- _Excerpts from a dataset_:

....

(** ** Validation against the identity and the policy *)
Definition hnsa_validate_resource (resource : ResourceEntry) (identity : NamedServiceIdentity) (policy : NamedServicePolicy) (now : Z)
    : result HnsaError NamedServiceAttributes :=
  let invalid := HnsaInvalid "invalid named-service resource" in
  assert_or (bool_decide (rs_profile resource = NAMED_SERVICE_PROFILE)) invalid ;;
  identifier ← canonical_identifier identity;
  assert_or (bool_decide (rs_identifier resource = identifier)) invalid ;;
  resource_id ← service_resource_id identity;
  assert_or (negb (negb (bool_decide (rs_resource_id resource = resource_id)) || negb (match rs_authority resource with HnsLocal => true | _ => false end) ||
                   (rs_expires_at resource <=? rs_not_before resource) || (now <? rs_not_before resource) || (rs_expires_at resource <=? now)))
    invalid ;;
  decoded ← decode_identifier (rs_identifier resource);
  assert_or (bool_decide (decoded = identity)) (HnsaInvalid "named-service identity mismatch") ;;
  attributes ← NamedServiceAttributes_from_resource resource;
  assert_or (negb (negb (Z.land (na_profile_flags attributes) (u16_max - np_allowed_profile_flags policy) =? 0) ||
                   negb (Z.land (na_profile_flags attributes) (np_required_profile_flags policy) =? np_required_profile_flags policy) ||
                   negb (bool_decide (na_profile_constraints_hash attributes = np_expected_profile_constraints_hash policy))))
    (HnsaInvalid "named-service application policy mismatch") ;;
  Ok attributes.

Definition validate_service_delegation (d : Delegation) (resource : ResourceEntry) (identity : NamedServiceIdentity) (policy : NamedServicePolicy)
    (now payload_issued_at payload_expires_at : Z) : result HnsaError ServiceDelegationConstraints :=
  assert_or (negb (negb (bool_decide (dg_parent_resource_id d = rs_resource_id resource)) ||
                   negb (bool_decide (dg_child_profile d = NAMED_SERVICE_PROFILE)) ||
                   negb (bool_decide (dg_child_resource_id d = rs_resource_id resource)) ||
                   negb (bool_decide (dg_child_identifier d = rs_identifier resource)) ||
                   negb (bool_decide (dg_child_subject d = ni_name_hash identity)) ||
                   negb (ct_algorithm (dg_child_controller d) =? ALGORITHM_SECP256K1_ECDSA) ||
                   negb (bool_decide (dg_rights d = [DELEGATE_ENDPOINT; OPERATE_ACTION])) || dg_may_subdelegate d ||
                   (dg_not_before d <? rs_not_before resource) || (rs_expires_at resource <? dg_expires_at d) ||
                   (dg_expires_at d <=? dg_not_before d) || (now <? dg_not_before d) || (dg_expires_at d <=? now)))
    (HnsaInvalid "invalid service-controller delegation") ;;
  hnsa_validate_public_key (ct_public_key (dg_child_controller d)) ;;
  constraints ← ServiceDelegationConstraints_from_delegation d;
  assert_or (negb (negb (Z.land (sc_allowed_endpoint_capabilities constraints) (u32_max - np_allowed_endpoint_capabilities policy) =? 0) ||
                   negb (Z.land (sc_allowed_endpoint_capabilities constraints) (np_required_endpoint_capabilities policy)
                           =? np_required_endpoint_capabilities policy) ||
                   negb (bool_decide (sc_endpoint_constraints_hash constraints = np_expected_endpoint_constraints_hash policy))))
    (HnsaInvalid "service delegation violates application policy") ;;
  id ← service_delegation_id d payload_issued_at payload_expires_at;
  assert_or (bool_decide (dg_delegation_id d = id)) (HnsaInvalid "service delegation ID mismatch") ;;
  Ok constraints.

(** ** The profile HRM Core dispatches to

    [text] is the [Display] of an error. *)
Record NamedServiceProfilePolicy := mkProfilePolicy { pp_identity : NamedServiceIdentity; pp_policy : NamedServicePolicy }.

Definition NamedServiceProfilePolicy_new (identity : NamedServiceIdentity) (policy : NamedServicePolicy) : result HnsaError NamedServiceProfilePolicy :=
  NamedServiceIdentity_validate identity ;;
  NamedServicePolicy_validate policy ;;
  assert_or (ni_application_profile_id identity =? np_application_profile_id policy) (HnsaInvalid "application profile policy mismatch") ;;
  Ok (mkProfilePolicy identity policy).

Definition profile_validate_resource (text : HnsaError -> list byte) (p : NamedServiceProfilePolicy) (context : ResourceValidationContext)
    : result (list byte) ResourcePolicy :=
  assert_or (negb (negb (rc_network_magic context =? ni_network_magic (pp_identity p)) ||
                   negb (bool_decide (rc_subject context = ni_name_hash (pp_identity p))) ||
                   negb (bool_decide (rc_action context = OPERATE_ACTION))))
    (bstr "named-service request context mismatch") ;;
  map_err text (hnsa_validate_resource (rc_resource context) (pp_identity p) (pp_policy p) (rc_now context)) ;;
  Ok (mkResourcePolicy true false false false (rs_expires_at (rc_resource context))).
Definition profile_validate_external_proof (p : NamedServiceProfilePolicy) (context : ExternalProofContext) (proof : list byte) : result (list byte) Z :=
  Err (bstr "HNSA version 1 has no external-origin proof").
Definition profile_validate_delegation (p : NamedServiceProfilePolicy) (context : DelegationValidationContext) : result (list byte) unit :=
  Err (bstr "HNSA version 1 has no parent-resource mapping").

....

- _Your instructions_: Nothing beyond the line that contains "result HnsaError NamedServiceAttributes" belongs in the answer; reproduce the entries exactly from their first line through it.

- _Task answer_:
(** ** Validation against the identity and the policy *)
Definition hnsa_validate_resource (resource : ResourceEntry) (identity : NamedServiceIdentity) (policy : NamedServicePolicy) (now : Z)
    : result HnsaError NamedServiceAttributes :=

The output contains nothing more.